UTF-16, also known as "wide characters", or simply but imprecisely as "Unicode", is character encoding where 2 bytes are assigned to every character (as opposed to common, "ASCII" or UTF-8, or other types of encoding, where 1 byte is assigned). With UTF-16, you can get 65536 different letters simultaneously, but at the obvious cost of using twice as much space.
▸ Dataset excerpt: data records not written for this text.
(* ===== verification/ETags.v ===== *)
(** * ETags identify versions

    A client that holds an ETag relies on it: the server must never give the same ETag to
    another object, nor to other content of the same object, however its requests
    interleave and whichever statements fail.  [etags_inv] is the invariant, with the
    ETags that running requests have drawn and not stored yet, and with the objects seen
    at an earlier moment. *)
From Stdlib Require Import NArith ZArith.
From S2P Require Import Prelude RustStr Effects Models Db DbUsers DbCalendars DbEvents.
From S2P Require Import DbShares DbTokens Ical Http Xml Properties CaldavHandlers CaldavRouter.
From S2P Require Import Json McpTools Mcp Cli Closure Layer Sim Integrity EventsSpec ReadOnly.
From S2P Require Import Ownership Server SyncTokens.
From stdpp Require Import relations.
From stdpp Require Import options.
Set Default Proof Using "Type*".

(** What an ETag stands for. *)
Definition version (o : CalendarObject.t) : string * string * string :=
  (CalendarObject.key o, CalendarObject.ical_data o).

Section etags_inv.
Context `{Uuids}.

Definition etag_at (n : N) : string := Events.etag_of_uuid (uuid_v4 n).

(** The objects seen earlier and those there now. *)
Definition known (seen : list CalendarObject.t) (d : Db.t) : list CalendarObject.t :=
  seen ++ Db.calendar_objects d.

Record etags_inv (seen : list CalendarObject.t) (n : N) (held : list string) (d : Db.t) :
    Prop := {
  ei_future : ∀ k, (n ≤ k)%N →
    etag_at k ∉ CalendarObject.etag <$> known seen d ∧ etag_at k ∉ held;
  ei_held : ∀ e, e ∈ held → e ∉ CalendarObject.etag <$> known seen d;
  ei_distinct : NoDup held;
  ei_version : ∀ o o', o ∈ known seen d → o' ∈ known seen d →
    CalendarObject.etag o = CalendarObject.etag o' → version o = version o';
}.

#[export] Instance etags_inv_holding : Holding etags_inv.
Proof.
  intros seen n n' held held' d [Hf Hh Hnd Hv] Hn Hs.
  assert (∀ t, t ∈ held' → t ∈ held) as Hsub by (intros t Ht; by eapply elem_of_submseteq).
  split; [|naive_solver|by eapply submseteq_NoDup|done].
  intros k Hk. destruct (Hf k) as (?&?); [lia|]. naive_solver.
Qed.

Lemma etags_known_sub seen d d' :
  (∀ o, o ∈ Db.calendar_objects d' → o ∈ Db.calendar_objects d) →
  ∀ o, o ∈ known seen d' → o ∈ known seen d.
Proof. unfold known. intros Hs o. rewrite !elem_of_app. naive_solver. Qed.

(** A change of the database that adds no object and changes none. *)
Lemma etags_inv_shrink seen n held d d' :
  etags_inv seen n held d →
  (∀ o, o ∈ Db.calendar_objects d' → o ∈ Db.calendar_objects d) →
  etags_inv seen (N.succ n) held d'.
Proof.
  intros [Hf Hh Hnd Hv] Hs. pose proof (etags_known_sub seen d d' Hs) as Hk.
  assert (∀ e, e ∈ CalendarObject.etag <$> known seen d' →
               e ∈ CalendarObject.etag <$> known seen d) as He.
  { intros e. rewrite !list_elem_of_fmap. naive_solver. }
  split; [|naive_solver..]. intros k Hn. destruct (Hf k) as (?&?); [lia|]. naive_solver.
Qed.

(** A held ETag is stored, with one version. *)
Lemma etags_inv_store seen n held e v d d' :
  etags_inv seen n (e :: held) d →
  (∀ o, o ∈ Db.calendar_objects d' →
     o ∈ Db.calendar_objects d ∨ (CalendarObject.etag o = e ∧ version o = v)) →
  etags_inv seen (N.succ n) held d'.
Proof.
  intros [Hf Hh [He Hnd]%NoDup_cons Hv] Hs.
  assert (∀ o, o ∈ known seen d' →
     o ∈ known seen d ∨ (CalendarObject.etag o = e ∧ version o = v)) as Hk.
  { unfold known. intros o. rewrite !elem_of_app. naive_solver. }
  assert (∀ x, x ∈ CalendarObject.etag <$> known seen d' →
               x = e ∨ x ∈ CalendarObject.etag <$> known seen d) as Hx.
  { intros x. rewrite !list_elem_of_fmap. intros (o & -> & Ho). naive_solver. }
  assert (∀ o, o ∈ known seen d → CalendarObject.etag o ≠ e) as Hne.
  { intros o Ho E. apply (Hh e); [by left|]. rewrite <- E. by apply list_elem_of_fmap_2. }
  split; [| |done|].
  - intros k Hn. destruct (Hf k) as (?&?); [lia|]. set_solver.
  - intros x Hin [->|Hx']%Hx; [done|]. by apply (Hh x); [right|].
  - intros o o' [Ho|[Ho Hvo]]%Hk [Ho'|[Ho' Hvo']]%Hk E; [by apply Hv|..|congruence].
    + exfalso. apply (Hne o Ho). congruence.
    + exfalso. apply (Hne o' Ho'). congruence.
Qed.
End etags_inv.

(** ** The draws and statements *)

Section rules.
Context `{Sqlite, Uuids, Argon2, Rng}.
Local Abbreviation etags := (held_db etags_inv).
Local Abbreviation etag_free stmt := (stores_nothing etags_inv stmt).

Lemma triple_draw_etag `{!UuidLaws} {B} held held' (f : string → M B) :
  (∀ e, triple etags (e :: held) (f e) held') →
  triple etags held (Events.new_etag ≫= f) held'.
Proof.
  intros Hf. apply (triple_draw _ _ _ uuid_v4 Events.etag_of_uuid
                      (λ u, f (Events.etag_of_uuid u))); [|intros r; apply Hf].
  intros seen n σ h [Hfu Hh Hnd Hv]. fold (etag_at n).
  destruct (Hfu n) as [Hn Hn']; [lia|]. split; [| |by apply NoDup_cons|done].
  - intros k Hk. destruct (Hfu k) as (?&?); [lia|]. split; [done|].
    rewrite not_elem_of_cons. split; [|done]. intros [= E].
    apply str_app_inj_r, uuid_v4_inj in E. lia.
  - intros t [->|Hin]%elem_of_cons; [done|by apply Hh].
Qed.

(** The two statements that store an ETag. *)
Lemma triple_insert_object id c u e data f :
  triple etags [e] (execute (Events.insert_object id c u e data f)) [].
Proof.
  apply triple_execute; [apply _| |apply submseteq_nil_l]. intros seen k d frame Hd.
  unfold Events.insert_object.
  repeat case_bool_decide; cbn [snd];
    (eapply (etags_inv_store _ _ _ _ (c, u, data)); [exact Hd|]); try naive_solver.
  intros o. cbn [Db.calendar_objects Db.set_objects].
  rewrite elem_of_app, list_elem_of_singleton. intros [?| ->]; [by left|by right].
Qed.

Lemma triple_update_object c u e data f :
  triple etags [e] (execute (Events.update_object c u e data f)) [].
Proof.
  apply triple_execute; [apply _| |apply submseteq_nil_l]. intros seen k d frame Hd.
  eapply (etags_inv_store _ _ _ _ (c, u, data)); [exact Hd|].
  intros o. cbn [Events.update_object snd Db.calendar_objects Db.set_objects].
  intros (o' & -> & Ho')%list_elem_of_fmap. unfold Events.is_object.
  case_bool_decide as E; [right|by left]. split; [done|]. unfold version.
  unfold CalendarObject.key in *. cbn. by rewrite E.
Qed.

Lemma etag_free_sub {R} (stmt : Stmt R) :
  (∀ n d o, o ∈ Db.calendar_objects (stmt n d).2 → o ∈ Db.calendar_objects d) →
  etag_free stmt.
Proof. intros Hs seen n held d Hd. eapply etags_inv_shrink; [exact Hd|apply Hs]. Qed.

(** The other statements leave the objects or remove some. *)
#[local] Ltac etag_free_tac :=
  apply etag_free_sub; intros ? ? ?;
  unfold Users.insert_user, Calendars.insert_calendar, Events.insert_sync_change,
    Shares.upsert_share, Tokens.insert_token, Calendars.delete_by_id;
  repeat case_bool_decide; cbn [snd]; try case_decide; try done;
  let Hin := fresh in intros Hin; by apply elem_of_bfilter in Hin as [_ Hin].

#[local] Hint Extern 1 (stores_nothing _ _) => etag_free_tac : owned.
#[local] Hint Resolve triple_insert_object triple_update_object : owned.

#[local] Ltac etag_tac := triple_tac ltac:(apply triple_draw_etag).

Lemma etags_bump_ctag c : triple etags [] (Calendars.bump_ctag c) [].
Proof. unfold Calendars.bump_ctag, Calendars.new_sync_token, now_v7. etag_tac. Qed.
#[local] Hint Resolve etags_bump_ctag : owned.

Lemma etags_create_calendar_with_id i o n d c tz :
  triple etags [] (Calendars.create_calendar_with_id i o n d c tz) [].
Proof.
  unfold Calendars.create_calendar_with_id, Calendars.get_calendar_by_id,
    Calendars.new_sync_token, now_v7. etag_tac.
Qed.
#[local] Hint Resolve etags_create_calendar_with_id : owned.

Context `{!UuidLaws}.

Lemma etags_upsert_object c u x f : triple etags [] (Events.upsert_object c u x f) [].
Proof.
  unfold Events.upsert_object, Events.get_object_by_uid, Calendars.new_sync_token,
    Events.log_sync_change, now_v7. etag_tac.
Qed.

#[export] Instance etags_write_closed : WriteClosed (balanced etags_inv).
Proof.
  split; [apply _|..]; unfold holds, balanced; intros.
  - by apply balanced_sessions; [apply _|].
  - unfold Users.create_user, Users.hash_password, Users.get_user_by_username, now_v7. etag_tac.
  - unfold Users.reset_password, Users.hash_password. etag_tac.
  - unfold Calendars.create_calendar, now_v7. etag_tac.
  - apply etags_create_calendar_with_id.
  - unfold Calendars.update_calendar, Calendars.get_calendar_by_id. etag_tac.
  - unfold Calendars.delete_calendar. etag_tac.
  - apply etags_upsert_object.
  - unfold Events.delete_object, Events.log_sync_change, Calendars.new_sync_token, now_v7.
    etag_tac.
  - unfold Shares.share_calendar, now_v7. etag_tac.
  - unfold Shares.unshare_calendar. etag_tac.
  - unfold Tokens.create_token, Tokens.generate_raw_token, Tokens.hash_token, now_v7. etag_tac.
  - unfold Tokens.delete_token. etag_tac.
Qed.
End rules.

(** ** Over the life of the server *)

Section histories.
Context `{SqliteLaws, UuidLaws, Argon2, Base64, QuickXml, Rng, Chrono, Serde}.

Lemma tasks_own_etags p : Server.starts p → triple (held_db etags_inv) [] p [].
Proof using All. intros [t ->]. apply (closed_run_task (J := balanced etags_inv)). Qed.

Lemma etags_inv_empty : etags_inv [] 0 [] Db.empty.
Proof using All. split; try apply NoDup_nil_2; set_solver. Qed.

(** C4: An ETag stands for one version of one object, for ever: at any two moments of any
    execution of the server on a new database, requests interleaved in any way and with
    any faults, two objects with the same ETag are the same object of the same calendar
    with the same data. *)
Theorem etags_identify_versions ps w ps' w' o o' :
  serves ([], start) (ps, w) → serves (ps, w) (ps', w') →
  o ∈ Db.calendar_objects (db (store w)) → o' ∈ Db.calendar_objects (db (store w')) →
  CalendarObject.etag o = CalendarObject.etag o' →
  CalendarObject.key o = CalendarObject.key o' ∧
  CalendarObject.ical_data o = CalendarObject.ical_data o'.
Proof using All.
  intros Hr Hr' Ho Ho' E.
  destruct (interleaving_owned (held_db etags_inv) Server.starts [] [] ps start w)
    as (hs & Hps & HI); [apply tasks_own_etags|constructor|exact Hr|].
  destruct (HI [] etags_inv_empty) as [Hf Hh Hnd Hv]. clear HI.
  destruct (interleaving_owned (held_db etags_inv) Server.starts hs ps ps' w w')
    as (hs' & _ & HI); [apply tasks_own_etags|done|exact Hr'|].
  destruct (HI (Db.calendar_objects (db (store w)))) as [_ _ _ Hv'].
  - unfold held_db, known in *. cbn [app] in *.
    split; unfold known; [| |done|].
    + intros k Hk. destruct (Hf k Hk). rewrite fmap_app, elem_of_app. tauto.
    + intros e He. specialize (Hh e He). rewrite fmap_app, elem_of_app. tauto.
    + intros x y [Hx|Hx]%elem_of_app [Hy|Hy]%elem_of_app; by apply Hv.
  - specialize (Hv' o o'). unfold known in Hv'.
    rewrite !elem_of_app in Hv'. specialize (Hv' (or_introl Ho) (or_intror Ho') E).
    split; [exact (f_equal fst Hv')|exact (f_equal snd Hv')].
Qed.
End histories.

(** ** On the simulated server *)

Module ETagsExamples.
Import Sim.

(** The object that a PUT stored is still there, with its ETag, after another PUT. *)
Lemma etags_identify_versions_witness :
  ∃ o o', o ∈ Db.calendar_objects (db (store (after SyncTokensExamples.history))) ∧
    o' ∈ Db.calendar_objects (db (store (after (SyncTokensExamples.history ++
      [Server.CaldavRequest Router.ObjectEndpoint ["dora"; "home"; "tea.ics"]
         (Request.mk "PUT" [("authorization", Some "Basic dora:pw")] (BodyBytes "TEA"))])))) ∧
    CalendarObject.ical_data o = "DATA" ∧ CalendarObject.ical_data o' = "DATA".
Proof.
  set (tea := [Server.CaldavRequest _ _ _]).
  destruct (after_serves SyncTokensExamples.history) as [ps Hr].
  destruct (after_app_serves SyncTokensExamples.history tea ps) as [ps' Hr'].
  destruct (Db.calendar_objects (db (store (after SyncTokensExamples.history)))) as [|o l] eqn:E;
    [by vm_compute in E|].
  destruct (Db.calendar_objects (db (store (after (SyncTokensExamples.history ++ tea)))))
    as [|o' l'] eqn:E'; [by vm_compute in E'|].
  destruct (etags_identify_versions ps _ ps' _ o o' Hr Hr') as [_ Hd].
  - rewrite E. by left.
  - rewrite E'. by left.
  - vm_compute in E, E'. by injection E as <- _; injection E' as <- _.
  - exists o, o'. split; [by left|]. split; [by left|].
    assert (CalendarObject.ical_data o = "DATA") as Ho
      by (vm_compute in E; by injection E as <- _).
    split; [exact Ho|by rewrite <- Hd].
Defined.
End ETagsExamples.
Fortran compiler (like many others) doesn't like UTF-16 encoded files, as it said.

Much of the underlying OS infrastructure in Windows is, actually, based on UTF-16. When you copy/paste text between Unicode-aware and unaware applications, lots of conversions take place and strange things occasionally happen.

What probably happened is that you pasted some UTF-16 encoded text from the web page, Visual Studio recognized that your file now has a wider range of characters than 256 and automatically saved it as UTF-16 (or asked, but you didn't pay too much attention).

In the Save As dialog of Visual Studio 200x, there's option "Save with Encoding", hidden below the arrow attached to the "Save" button.

 

Hi, Jugoslav

Yes, you are right.

After I save it as (using Advanced Save Options) "Unicode (UTF-8 with signature)", the program is ok now.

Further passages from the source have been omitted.